→ Problem description
From the material beneath, pull every line with the word "protobuf".

→ Raw data
(* ===== verification/Prelude.v ===== *)
(** * A verification development for the Zephyr Meshtastic stack

    The repository is a Meshtastic node for Zephyr: a LoRa mesh radio with
    encrypted channels, flooding, acknowledgements, a database of the nodes
    heard, and an interface for phone applications.  This library models its C
    code (src/src/*.c, below without the directory) as executable Rocq
    functions and proves what makes it correct.

    ** The program and its model

    Frames from the radio enter through the driver's callback into a queue
    (meshtastic_radio.c); the receive thread hands each to the router
    (meshtastic_router.c), which drops duplicates, decodes
    (meshtastic_packet.c, with the channel table of meshtastic_channels.c and
    PSA Crypto), delivers to the application and the phones
    (meshtastic_phoneapi*.c), updates the node database
    (meshtastic_nodedb.c), acknowledges (meshtastic_routing.c), runs the
    modules (meshtastic_modules.c, meshtastic_message.c,
    meshtastic_nodeinfo.c) and relays.  Everything to send goes through
    [meshtastic_send_packet] (meshtastic.c) or the router into the transmit
    queue (meshtastic_outbound.c), whose worker drives the radio with bounded
    retries and accounts the airtime (meshtastic_airtime.c); unicast packets
    that want an acknowledgement are kept and retransmitted by
    meshtastic_reliable.c.  The configuration store
    (meshtastic_config_store.c) mirrors the channels, configs and names, is
    saved and loaded by meshtastic_settings.c, and is pushed into the running
    stack at the start ([meshtastic_init]) and at each change.  Transports
    (meshtastic_serial.c, meshtastic_ble.c) carry the phone protocol.  The
    sensors' modules send telemetry and positions of their own accord and when
    asked (meshtastic_metrics.c, meshtastic_environment.c,
    meshtastic_gnss.c); a gateway carries packets to and from an MQTT broker
    (meshtastic_mqtt.c); the command line (meshtastic_shell.c) drives all of
    it.

    The state of a component is a record with the fields of its C statics;
    [World.world] has one field per component, the state of the platform
    (crypto service, radio driver, kernel) and the trace of the callbacks the
    application saw.  An operation is a function of the state monad
    [M S A := S -> option (A * S)] of this file; [None] is undefined behaviour
    of the C code or a loop that does not end, so that every theorem that an
    operation returns [Some] is a safety and termination theorem.  Copies into
    a buffer that comes from a caller or from the air have no outcome beyond
    its size ([within] before them), and a frame's header none beyond the frame
    ([Wire.read_header]): the receive path's header reads, the decryption
    buffer, the decoded payload, every 255-byte frame buffer (received,
    relayed, injected, queued, kept for retransmission) and the shell's message
    are modelled so, and their length checks are what the safety theorems rest
    on.  Where a function builds a buffer of its own from lists behind one size
    test ([encode_packet_data], [meshtastic_packet_to_mesh_pb],
    [mqtt_mesh_from_wire]) the test is its result.  Error codes
    are values of [result].  Integers are [Z] with the wrap-around written
    where the C type has it; floats are [spec_float] where the code computes
    with them.  Statements about operations are written with [wp m Q s]
    ("[m] run in [s] returns, and its result and final state satisfy [Q]") and
    [keeps I m] ("[m] returns in every state of [I] and keeps [I]").

    Code that is not in src/ is a type class of operations with a second class
    of the documented laws (External.v, [Settings.Backend]): the protobuf
    codec [Pb]/[PbLaws], PSA [PSA]/[PSALaws]/[PSATotal], the LoRa driver
    [LoraDriver]/[LoraLaws] (with the history of the calls an idle driver
    took up), the kernel [Kernel]/[KernelLaws], the C library's
    error numbers, and the settings storage.  Mock.v has an executable
    instance of each, on which the witnesses run.  Build options are the class
    [Types.Kconfig], their ranges [Types.KconfigRanges]; those of the gateway
    [Types.MqttConfig], which the seed of the configuration store reads too.  A component with
    options or drivers of its own has its own classes next to it:
    [TelemetryConfig] and [TelemetryDrivers] (Telemetry.v), [PositionConfig]
    (Position.v), [BtHost]/[BtHostLaws] (Ble.v), [ShellConfig] (Shell.v),
    [BootConfig] (Init.v), [BleConfig] and [GattHost]/[GattHostLaws]
    (BleAccess.v), [TransportConfig] and [BootHost] (Boot.v),
    [MqttClient]/[MqttClientLaws] (Mqtt.v), [Broker]/[BrokerLaws]
    (MqttSession.v), and [WillingBroker] (MqttLive.v), a broker that accepts.

    ** Files

    - Prelude.v (this file): record update, machine integers, little-endian
      bytes, C strings, the state monad with its calculus and tactics.
    - Types.v, External.v, Mock.v: data and constants of the public headers,
      the platform, concrete platforms.
    - Core.v: [struct meshtastic_context], identifiers, node number, status,
      duplicate cache (meshtastic.c, meshtastic_core.h, [dup_check]/[dup_add]
      of meshtastic_router.c).
    - Airtime.v, Channels.v, NodeDB.v: the C files of those names.
    - Wire.v: meshtastic_packet.c but for [meshtastic_send_mesh_pb].
    - Store.v, StoreApply.v: meshtastic_config_store.c; the second has what
      changes the running stack as well.
    - World.v: the whole state.
    - Radio.v: meshtastic_radio.c and meshtastic_outbound.c.
    - Reliable.v: meshtastic_reliable.c.
    - PhoneApi.v, Handshake.v: meshtastic_phoneapi.c,
      meshtastic_phoneapi_config.c, and the configuration handshake.
    - Invariant.v: the invariant [world_wf] of the running node and the
      primitives that keep it.
    - Send.v: [meshtastic_send_packet] and its callers,
      [meshtastic_send_mesh_pb], [meshtastic_phoneapi_handle_toradio].
    - NodeInfo.v: meshtastic_nodeinfo.c.
    - Router.v, Reception.v: meshtastic_router.c, meshtastic_routing.c,
      meshtastic_modules.c, meshtastic_message.c; definitions and properties.
    - Telemetry.v: meshtastic_metrics.c, meshtastic_environment.c and
      meshtastic_telemetry_common.c.
    - Position.v: meshtastic_gnss.c.
    - Node.v: the node as a transition system of all of the above.
    - Ble.v: meshtastic_ble.c, the service and a client of it.
    - Shell.v, ShellNode.v: meshtastic_shell.c; the commands, and sessions at
      the command line on a running node.
    - Serial.v, SerialTx.v: meshtastic_serial.c; framing, the receiver and
      single turns of the transmitter; its interrupt handler and work items
      taking turns.
    - Settings.v: meshtastic_settings.c.
    - Init.v: [meshtastic_init], meshtastic_settings_apply.c.
    - BleAccess.v: the rest of meshtastic_ble.c, the attribute table with its
      permissions, the advertised data and the callbacks of the security
      manager.
    - Mqtt.v, Uplink.v, MapReport.v, Bridge.v, MqttSession.v, MqttLive.v:
      meshtastic_mqtt.c; topics, queue and upload, what a heard frame uploads,
      the map report, two gateways and the meshes they join, the connection and
      its thread, and that thread with a broker that accepts.  The gateway's state is apart from [world]: the router and
      the send path note their calls of the upload hooks in it ([mqtt_hook] of
      World.v, where the code calls [meshtastic_mqtt_on_rx] and
      [meshtastic_mqtt_on_tx]), and [with_hooks] of Mqtt.v serves them.
    - Boot.v: the rest of [meshtastic_init], which starts the transports and
      the gateway ([meshtastic_ble_init], [meshtastic_serial_init]).

    A definition has the name of the C function it translates; a helper that
    stands for a part of a function (a loop, a block) is next to it.

    ** What the theorems show

    The node as a whole: [Node.node_safe] (every history of events from a
    well-formed state runs to its end and keeps the invariant; the stored
    configuration changes by nothing but the commands that change it),
    [Boot.boot_outcome] (from saved settings a node can boot from, the start
    ends in that invariant, with the stored settings in force and the
    transports and the gateway ready for their theorems, or in an error with
    the node off; [Init.init_outcome] is its part before the transports),
    [Init.reboot_restores] and [Settings.flush_init] (what was saved is what
    the next start runs with), [StoreApply.apply_core_spec] and its record
    [in_force] (which stored setting becomes which running one), [Settings.settings_init_wf] (any content of the
    storage loads safely), [Settings.reload_idem] (loading it twice changes
    nothing).

    Reception: [Reception.process_lora_rx_safe] (any bytes from the air),
    [Wire.try_decode_safe], [Wire.wire_roundtrip] (a frame is decoded to the
    packet it was built from, by any holder of the key), [Core.dup_cache_window]
    and [Reception.duplicate_dropped] (a repeat is counted, and acknowledged
    again if it asks for it), [Reception.deliver_spec].  Relaying:
    [Reception.relay_spec] and [Reception.relay_path_bounded] (at most seven
    relays), [Reception.reply_hops_spec].

    Sending: [Send.send_packet_forever_spec] (what leaves, and when it waits
    for an acknowledgement), [Radio.transmit_spec] (what the driver is asked),
    [Radio.enqueue_forever_served], [Core.allocate_packet_id_unique];
    retransmission: the theorems of Reliable.v, among them
    [Reliable.reliable_settles].  Sensors: [Telemetry.telemetry_spacing] (of each kind of telemetry) and
    [Position.position_broadcasts_spaced] (what is sent unasked or in answer
    keeps its intervals), [Position.fill_position_units].

    Tables: the channel table's invariant and key lookup (Channels.v), the
    node database as a bounded map with eviction (NodeDB.v), the peer cache
    and the spacing of requests (NodeInfo.v), airtime as sliding windows
    (Airtime.v).  Phones: the ring as a bounded deque
    ([PhoneApi.phone_ring_refines]), the handshake
    ([Handshake.handshake_delivers]), the serial stream
    ([Serial.serial_stream_received], [Serial.serial_tx_flushes];
    [SerialTx.serial_delivers]: interrupts and work items get every frame out),
    the Bluetooth service ([Ble.ble_delivers]: a client gets the queue's
    frames; [Ble.ble_safe]: no history of callbacks breaks it;
    [BleAccess.unpaired_silent]: with a passkey a client without it leaves no
    trace).

    The gateway: [Uplink.heard_uplinked] (what a heard frame leaves in the
    publish queue), [MqttSession.gateway_fifo] (published in order and at most
    once, over connections that fail, are what the node's packets uploaded),
    [MqttLive.gateway_publishes] (with a broker that accepts, all of it is),
    [Bridge.gateway_bridge] and [Bridge.no_echo] (two gateways join two meshes
    without echoes), [MapReport.map_report_spec].

    The command line: [ShellNode.shell_safe] (no line breaks the node but for
    two named cases), [ShellNode.channel_shared] (a channel shown on one node
    can be typed in on another), [Shell.text_send_spec].

    Error behaviour, which is also a finding about the code:
    [Channels.channel_get_key_diverges], [StoreApply.apply_core_diverges],
    [Serial.serial_small_ring_stalls],
    [SerialTx.serial_small_tx_stalls], [Ble.ble_full_pieces_lose], the
    examples of Shell.v and ShellNode.v, and the lemmas
    [Channels.stale_secondary_hash], [StoreApply.primary_flips_back],
    [Radio.enqueue_timeout_dangles].

    ** Bounds and fuel

    [channel_get_key_] recurses once per call of the C function.  It is given
    two levels, which are enough on every well-formed table
    ([get_key_refines]); where they are not, no number of levels is
    ([channel_get_key_diverges]).
    [next_config_frame_] runs the handshake's outer loop: three rounds reach a
    state that answers ([next_config_frame_total]).  The serial handlers have
    the length of the ring (receive: a round takes at least one byte) or its
    size (transmit: a round puts at least one byte into the ring) as fuel; the
    interrupt's loop has one turn more than the ring has bytes, since every
    turn but the last takes one ([SerialTx.serial_isr_ends]).
    The transmit retries and the worker's turns are bounded by the
    configuration.  All other recursion is structural.

    ** Concurrency

    The kernel's threads run one operation at a time between the points where
    the C code locks: an operation of the model is the code between taking and
    giving its mutex, and Node.v interleaves whole operations.  A thread that
    blocks on the transmit queue runs the worker in its place until it is
    served.  Races that need a switch inside an operation are not modelled;
    those seen while reading are recorded as findings of the manifest.

    ** Not modelled

    The thread and work-queue plumbing (stacks, priorities, when a thread first
    runs, and starting the node again after a start that failed), logging, the
    registers of the UART, the Bluetooth host below its check of permissions
    (BleAccess.v has what the callbacks ask of it, not what it then does; the
    callbacks that only log are left out), the dispatch of the
    shell library beyond the tables of commands, the colours of its output,
    the MQTT library below its publish, subscribe and connect calls, the
    protobuf schemas and the code generated from them, the samples and the
    tests. *)

From stdpp Require Export base tactics option list numbers strings gmap.
From Stdlib Require Export ZArith Lia.
(* ===== verification/Airtime.v ===== *)
(** * Airtime accounting (src/meshtastic_airtime.c)

    Two rings of counters, six ten-second periods for the channel and sixty
    minutes for our own transmissions, advanced by a one-second timer.  The
    counters are atomics read back as [uint32_t]: values are kept modulo
    2^32. *)

From Stdlib Require Import SpecFloat.
From S2P Require Import Prelude Types.

Definition MESHTASTIC_CHANNEL_UTILIZATION_PERIODS : Z := 6.
Definition MESHTASTIC_MINUTES_IN_HOUR : Z := 60.
Definition MESHTASTIC_MS_IN_HOUR : Z := 3600 * 1000.

Inductive airtime_type := AIRTIME_TX | AIRTIME_RX | AIRTIME_RX_ALL.

(** [struct meshtastic_airtime_state]. *)
Record airtime_state := mk_airtime {
  channel_utilization : list Z; utilization_tx : list Z; sec_since_boot : Z;
  last_util_period : Z; last_util_period_tx : Z; first_tick : bool
}.
#[export] Instance airtime_set : Settable airtime_state := λ x,
  mk_airtime (channel_utilization x) (utilization_tx x) (sec_since_boot x)
    (last_util_period x) (last_util_period_tx x) (first_tick x).

Definition period_util_minute (a : airtime_state) : Z :=
  (u32 (sec_since_boot a) `div` 10) `mod` MESHTASTIC_CHANNEL_UTILIZATION_PERIODS.
Definition period_util_hour (a : airtime_state) : Z :=
  (u32 (sec_since_boot a) `div` 60) `mod` MESHTASTIC_MINUTES_IN_HOUR.

(** [atomic_add(&ring\[idx\], ms)]. *)
Definition ring_add (idx ms : Z) (ring : list Z) : list Z :=
  alter (λ v, u32 (v + ms)) (Z.to_nat idx) ring.

Definition channel_util_add (ms : Z) (a : airtime_state) : airtime_state :=
  a <| channel_utilization ::= ring_add (period_util_minute a) ms |>.

Definition meshtastic_airtime_log (type : airtime_type) (ms : Z) (a : airtime_state)
    : airtime_state :=
  match type with
  | AIRTIME_TX =>
      channel_util_add ms (a <| utilization_tx ::= ring_add (period_util_hour a) ms |>)
  | AIRTIME_RX | AIRTIME_RX_ALL => channel_util_add ms a
  end.
(** The key a slot holds itself, inheritance apart. *)
Definition own_key (ch : Channel) : result channel_key :=
  if negb (c_has_settings ch) || (c_role ch =? Role_DISABLED) then Err ENOENT
  else
    match cs_psk (c_settings ch) with
    | [] => Ok (mk_key (pad32 []) 0)
    | [0] => Ok (mk_key (pad32 [0]) 0)
    | [k] => Ok (expand_short_psk k)
    | psk => Ok (mk_key (pad32 psk) (pad_key_len (length psk)))
    end.

(** The slot whose own key slot [i] uses. *)
Definition key_owner (st : channels) (i : nat) : nat :=
  match channel_slots st !! i with
  | Some ch => if inherits ch then Z.to_nat (primary_index st) else i
  | None => i
  end.

Definition psk_ok (ch : Channel) : Prop :=
  (length (cs_psk (c_settings ch)) ≤ 32)%nat ∧ bytes_ok (cs_psk (c_settings ch)).

#[export] Instance psk_ok_dec ch : Decision (psk_ok ch) := _.

(** What holds of the table between any two statements that change it. *)
Record chan_base (st : channels) : Prop := {
  base_slots : length (channel_slots st) = 8%nat;
  base_hashes : length (channel_hashes st) = 8%nat;
  base_hash_u8 : Forall is_u8 (channel_hashes st);
  base_primary : 0 ≤ primary_index st < 8;
  base_psk : Forall psk_ok (channel_slots st);
  base_anchored : ∀ ch,
    channel_slots st !! Z.to_nat (primary_index st) = Some ch → inherits ch = false
}.

(** The invariant between operations. *)
(** The cached hash of slot [i] is the one its fields give. *)
Definition hash_coherent (st : channels) (i : nat) : Prop :=
  channel_hashes st !! i = channel_generate_hash st (Z.of_nat i).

→ Written response
    of the documented laws (External.v, [Settings.Backend]): the protobuf
    protobuf schemas and the code generated from them, the samples and the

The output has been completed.